Les années 60 marquent un tournant, avec les premières explorations de grimpeurs décidés à sortir de nouvelles voies. Les parois du Duc (Les enragés – 1968), de l’Escalès (La Demande – 1968) puis du Couloir Samson (L’Offre – 1969) cèdent aux assaults de grimpeurs compétents, téméraires et sur-motivés. Ces précurseurs révèlent le potentiel incroyable des Gorges et vont attirer de nombreux ambitieux, qui au cours des années suivantes, parcours les kilomètres de falaises inexplorés à la recherche de nouveaux itinéraires, toujours plus difficiles : Luna Bong – 1970, l’Eperon sublime – 1970, La Castapiagne Rouge – 1972, ULA – 1972, La Chan-Thé – 1972, L’Estamporanée – 1974…

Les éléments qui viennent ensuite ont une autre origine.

(* ===== verification/IngestorProofs.v ===== *)
(** * Guarantees of the ingestor (src/ingestor/ingestor.go)

    What the history of an ingestor's calls looks like, for every behaviour of the
    consumer, the store and the dead-letter subject: a message is acknowledged only
    after its events are durable, every delivered message is settled exactly once,
    writes stay within the configured limits, and the counters match the history. *)

From S2P Require Import Prelude Ids Events GoLib JsonText Wire Payload Storage Trace Ingestor.

(** ** What a history says *)

(** The messages acknowledged, refused or dead-lettered, in order. *)
Definition settlement (c : icall) : option Msg :=
  match c with
  | ICallDoubleAck _ m _ | ICallNak m _ _ | ICallAck m _ => Some m
  | _ => None
  end.
Definition settled (h : list icall) : list Msg := omap settlement h.

(** The messages the fetches delivered. *)
Definition fetched (c : icall) : list Msg :=
  match c with ICallFetch _ _ res None => ft_messages res | _ => [] end.
Definition delivered (h : list icall) : list Msg := h ≫= fetched.

Definition is_fetch (c : icall) : bool := match c with ICallFetch _ _ _ _ => true | _ => false end.
Definition fetches (h : list icall) : nat := countb is_fetch h.

(** What one call adds to the statistics. *)
Inductive meter := MAcked | MDLQ | MAckErrors | MEvents | MWriteErrors | MFetched | MBytes | MOutcome.

Definition reading (g : meter) (c : icounters) : Z :=
  match g with
  | MAcked => messagesAcked c
  | MDLQ => messagesDLQ c
  | MAckErrors => ackErrors c
  | MEvents => eventsWritten c
  | MWriteErrors => writeErrors c
  | MFetched => messagesFetched c
  | MBytes => bytesFetched c
  | MOutcome => messagesDecoded c + decodeErrors c
  end.

Definition tally_call (g : meter) (c : icall) : Z :=
  match g, c with
  | MAcked, ICallDoubleAck _ _ None | MAcked, ICallAck _ None => 1
  | MDLQ, ICallAck _ None => 1
  | MAckErrors, ICallDoubleAck _ _ (Some _) | MAckErrors, ICallAck _ (Some _) => 1
  | MEvents, ICallWrite _ group None => sumZ batch_events group
  | MWriteErrors, ICallWrite _ _ (Some _) => 1
  | _, _ => 0
  end.
Definition tally (g : meter) (h : list icall) : Z := sumZ (tally_call g) h.

(** What the messages passed to [decode] add. *)
Definition intake_msg (g : meter) (m : Msg) : Z :=
  match g with
  | MFetched | MOutcome => 1
  | MBytes => Z.of_nat (length (msg_Data m))
  | _ => 0
  end.
Definition intake (g : meter) (ms : list Msg) : Z := sumZ (intake_msg g) ms.

Section Proofs.
Context (env : IEnv) (cfg : IngestConfig).

(** The item is the message's data, decoded and normalised. *)
Definition decoded (p : pending) : Prop :=
  pd_bytes p = Z.of_nat (length (msg_Data (pd_message p))) /\ pd_bytes p <= ic_MaxBytes cfg /\
  exists envelope delivery, Unmarshal (msg_Data (pd_message p)) = Ok envelope /\
    Normalize envelope delivery = Ok (pd_batch p).

(** The limits and the batch sizes are far from the range of [int]. *)
Definition small (group : list pending) : Prop :=
  ic_MaxEvents cfg < 2 ^ 62 /\ ic_MaxBytes cfg < 2 ^ 62 /\ Forall (fun p => batch_events p < 2 ^ 62) group.

Definition within_limits (group : list pending) : Prop :=
  (length group <= 1)%nat \/
  (sumZ batch_events group <= ic_MaxEvents cfg /\ sumZ pd_bytes group <= ic_MaxBytes cfg).

(** A successful write of [m], with nothing but acknowledgements since. *)
Definition written_before (h : list icall) (m : Msg) : Prop :=
  exists h0 group acks item,
    h = h0 ++ ICallWrite (ic_WriteTimeout cfg) group None :: acks /\
    Forall (fun c => match c with ICallDoubleAck _ _ _ => True | _ => False end) acks /\
    item ∈ group /\ pd_message item = m /\ decoded item.

(** The last call put the data of [m] on the dead-letter subject. *)
Definition dead_lettered_before (h : list icall) (m : Msg) : Prop :=
  exists h0 deadline reason cause,
    h = h0 ++ [ICallDLQ deadline (ic_DLQSubject cfg) (msg_Data m) (dlq_header m reason cause) None].

Definition call_justified (h : list icall) (c : icall) : Prop :=
  match c with
  | ICallDoubleAck _ m _ => written_before h m
  | ICallAck m _ => dead_lettered_before h m
  | ICallWrite _ group _ => group <> [] /\ Forall decoded group /\ (small group -> within_limits group)
  | _ => True
  end.

Lemma call_justified_mono p h c : call_justified h c -> call_justified (p ++ h) c.
Proof.
  destruct c; try done; simpl.
  - intros (h0 & group & acks & item & -> & H). exists (p ++ h0), group, acks, item. by rewrite app_assoc.
  - intros (h0 & d & r & e & ->). exists (p ++ h0), d, r, e. by rewrite app_assoc.
Qed.

(** The calls [new] process the messages [ms], settle [s] and move the counters
    from [c] to [c']. *)
Record handled (c c' : icounters) (ms s : list Msg) (new : list icall) : Prop := mkHandled {
  hd_justified : justified_calls call_justified new;
  hd_settled : settled new ≡ₚ s;
  hd_counted : forall g, u64 (reading g c') = u64 (reading g c + intake g ms + tally g new);
  hd_fetches : fetches new = 0%nat
}.

Lemma settled_app h1 h2 : settled (h1 ++ h2) = settled h1 ++ settled h2.
Proof. apply omap_app. Qed.
Lemma delivered_app h1 h2 : delivered (h1 ++ h2) = delivered h1 ++ delivered h2.
Proof. apply bind_app. Qed.
Lemma tally_app g h1 h2 : tally g (h1 ++ h2) = tally g h1 + tally g h2.
Proof. apply sumZ_app. Qed.
Lemma tally_cons g c h : tally g (c :: h) = tally_call g c + tally g h.
Proof. done. Qed.
Lemma intake_app g m1 m2 : intake g (m1 ++ m2) = intake g m1 + intake g m2.
Proof. apply sumZ_app. Qed.
Definition nats_Close (s : NatsSink) : E ncall (NatsSink * option error) :=
  if ns_closed s then mret (s, None)
  else
    let s := s <| ns_closed := true |> in
    if ns_owned s then _ ← conn_Close; mret (s, None)
    else
      closed ← conn_IsClosed;
      if closed : bool then mret (s, None)
      else err ← conn_Flush (nc_PublishTimeout (ns_cfg s)); mret (s, err).
End Nats.

(** ** Properties *)

(** The attempts to publish, with their identifier under JetStream. *)
Definition transmission (c : ncall) : option (NatsMsg * option string) :=
  match c with
  | NPublishJS _ msg msgID _ => Some (msg, Some msgID)
  | NPublish msg _ => Some (msg, None)
  | _ => None
  end.
Definition transmissions (h : list ncall) : list (NatsMsg * option string) := omap transmission h.

Definition js_id (s : NatsSink) (id : string) : option string :=
  if nc_Mode (ns_cfg s) =? JetStream then Some id else None.

Lemma send_emits env s msg id :
  emits (send env s msg id) (fun _ n => transmissions n = [(msg, js_id s id)]).
Proof.
  unfold send, js_id. destruct (nc_Mode (ns_cfg s) =? JetStream).
  - by apply emits_ask.
  - apply emits_ask_seq. intros [e|]; [by apply emits_ret|]. by apply emits_ask.
Qed.

(** What [publish] owes: exactly one message on success, at most one otherwise. *)
Definition publish_result (s : NatsSink) (data : bytes) (id : string) (count : nat)
    (out : NatsSink * option error) (n : list ncall) : Prop :=
  let msg := mkNatsMsg (nc_Subject (ns_cfg s)) data envelope_header in
  ns_cfg out.1 = ns_cfg s /\ ns_owned out.1 = ns_owned s /\ ns_closed out.1 = ns_closed s /\
  match out.2 with
  | None =>
      ns_closed s = false /\ Z.of_nat (length data) <= nc_MaxMessageBytes (ns_cfg s) /\
      transmissions n = [(msg, js_id s id)] /\
      ns_messages out.1 = u64 (ns_messages s + 1) /\
      ns_events out.1 = u64 (ns_events s + Z.of_nat count) /\ ns_errors out.1 = ns_errors s
  | Some e =>
      (transmissions n = [] \/ transmissions n = [(msg, js_id s id)]) /\
      ns_messages out.1 = ns_messages s /\ ns_events out.1 = ns_events s /\
      (ns_closed s = true -> n = [] /\ e = nats_ErrClosed /\ out.1 = s) /\
      (ns_closed s = false -> ns_errors out.1 = u64 (ns_errors s + 1))
  end.

Lemma nats_publish_emits env s data id count :
  emits (nats_publish env s data id count) (publish_result s data id count).
Proof.
  unfold nats_publish. destruct (ns_closed s) eqn:Hc.
  { apply emits_ret. unfold publish_result. cbn. rewrite Hc. split_and!; try done. by left. }
  apply emits_ask_seq. intros [].
  { apply emits_ret. unfold publish_result. cbn. rewrite Hc. split_and!; try done. by left. }
  cbn zeta. set (s1 := s <| ns_bytes := u64 (ns_bytes s + u64 (Z.of_nat (length data))) |>).
  change (ns_cfg s1) with (ns_cfg s).
  destruct (Z.ltb_spec (nc_MaxMessageBytes (ns_cfg s)) (Z.of_nat (length data))).
  { apply emits_ret. unfold publish_result. cbn. rewrite Hc. split_and!; try done. by left. }
  eapply emits_seq; [apply send_emits|]. intros err n Hn.
  change (transmissions (NIsClosed false :: n) =
    [(mkNatsMsg (nc_Subject (ns_cfg s)) data envelope_header, js_id s id)]) in Hn.
  destruct err as [e|]; apply emits_ret; rewrite app_nil_r; unfold publish_result;
    cbn [fst snd]; rewrite Hn, Hc; cbn -[u64].
  - split_and!; try done. by right.
  - split_and!; try done. by rewrite wrapu_add_r.
Qed.

Lemma MarshalBatch_Ok batch data :
  MarshalBatch batch = Ok data ->
  batch_loggable batch = true /\ exists first rest, b_Events batch = first :: rest /\
    Marshal (batch_envelope batch first) = Ok data /\ data = json_print (enc_Envelope (batch_envelope batch first)).
Proof.
  unfold MarshalBatch. destruct (b_Events batch) as [|first rest] eqn:Hev; [done|]. intros Hm.
  pose proof (Validate_batch batch first rest Hev) as Hv.
  assert (Marshal (batch_envelope batch first) = Ok data) as Hm' by (unfold batch_envelope; by rewrite Hev).
  pose proof Hm' as Hd. unfold Marshal in Hd.
  destruct (Validate (batch_envelope batch first)) as [[]|e|m]; [|done|done].
  split; [done|]. exists first, rest. split; [done|]. split; [done|]. symmetry. exact (Ok_inj _ _ Hd).
Qed.

Lemma MarshalBatch_result batch :
  match MarshalBatch batch with Ok _ => True | Fail _ => batch_loggable batch = false | Panic _ => False end.
Proof.
  unfold MarshalBatch, Marshal. destruct (b_Events batch) as [|first rest] eqn:Hev.
  - unfold batch_loggable. by rewrite Hev.
  - pose proof (Validate_batch batch first rest Hev) as Hv. unfold batch_envelope in Hv. rewrite Hev in Hv.
    destruct (Validate _) as [[]|e|m]; cbn [mbind result_bind]; [done|by destruct Hv|done].
Qed.

(** [WriteBatch] of the NATS sink succeeds only when exactly one message was
    published and confirmed: the batch was valid, the sink open, the message carries
    the wire envelope of the whole batch on the configured subject and within the
    size limit, JetStream gets the first event's identifier for deduplication, and
    the counters advance by one message and the batch's events.  On failure neither
    counter moves, at most that message was attempted, the error is counted unless
    the sink is closed, and a closed sink makes no call at all. *)
Lemma nats_write (env : NEnv) (s : NatsSink) (batch : Batch) (h : list ncall) :
  let '(h', (s', err)) := nats_WriteBatch env s batch h in
  exists new, h' = h ++ new /\ ns_cfg s' = ns_cfg s /\ ns_closed s' = ns_closed s /\
  match err with
  | None =>
      ns_closed s = false /\ batch_loggable batch = true /\
      exists first, head (b_Events batch) = Some first /\
        let data := json_print (enc_Envelope (batch_envelope batch first)) in
        transmissions new = [(mkNatsMsg (nc_Subject (ns_cfg s)) data envelope_header, js_id s (String_ (ev_ID first)))] /\
        Z.of_nat (length data) <= nc_MaxMessageBytes (ns_cfg s) /\
        ns_messages s' = u64 (ns_messages s + 1) /\
        ns_events s' = u64 (ns_events s + Z.of_nat (length (b_Events batch))) /\ ns_errors s' = ns_errors s
  | Some e =>
      (length (transmissions new) <= 1)%nat /\ ns_messages s' = ns_messages s /\ ns_events s' = ns_events s /\
      (ns_closed s = true -> new = []) /\
      (batch_loggable batch = true -> ns_closed s = true -> e = nats_ErrClosed /\ s' = s) /\
      (ns_closed s = false \/ batch_loggable batch = false -> ns_errors s' = u64 (ns_errors s + 1))
  end.
Proof.
  unfold nats_WriteBatch. pose proof (MarshalBatch_result batch) as Hr.
  destruct (MarshalBatch batch) as [data|e|m] eqn:Hm; [| |done].
  2: { exists []. rewrite app_nil_r. split_and!; try done; [simpl; lia|congruence]. }
  apply MarshalBatch_Ok in Hm as (Hl & first & rest & Hev & _ & ->). rewrite Hev.
  destruct (nats_publish_emits env s (json_print (enc_Envelope (batch_envelope batch first)))
    (String_ (ev_ID first)) (length (first :: rest)) h) as (new & Hnew & Hres).
  destruct (nats_publish _ _ _ _ _ h) as [h' [s' err]]. cbn [fst snd] in *. exists new.
  destruct Hres as (H1 & _ & H2 & H3). cbn [fst snd] in *. split_and!; [done|done|done|]. destruct err as [e|].
  - destruct H3 as (Ht & H4 & H5 & H6 & H7). split_and!; try done.
    + destruct Ht as [-> | ->]; cbn; lia.
    + intros Hc. by apply H6.
    + intros _ Hc. by apply H6.
    + intros [?|?]; [by apply H7|congruence].
  - destruct H3 as (H4 & H5 & H6 & H7 & H8 & H9). split_and!; [done|done|]. exists first. by split_and!.
Qed.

Des premiers itinéraires sont parcourus en libre (la corde et les points d’assurage servent à retenir une chute, pour arriver au sommet il faut uniquement se servir des aspérités de la paroi) : Necronomicon, le Triomphe d’Eros… C’est le début d’un âge d’or qui voit les grimpeurs les plus forts rivaliser d’audace. Le village tout proche de La Palud se transforme en terre promise pour tous ceux qui cherchent à affronter les parois intimidantes du Grand Canyon français.
Le Verdon
Prenant sa source à trois mille mètres d’altitude au col d’Allos il doit son nom à la couleur de son eau : un vert émeraude due au fluor et à des algues microscopiques qui donne en latin « viridum » ou « lieu verdoyant ». Depuis 1974, le cours du Verdon est segmenté par 5 barrages hydro-éléctriques qui ont nécessités l’engloutissement de plusieurs villages (comme par exemple Salles-sur-Verdon).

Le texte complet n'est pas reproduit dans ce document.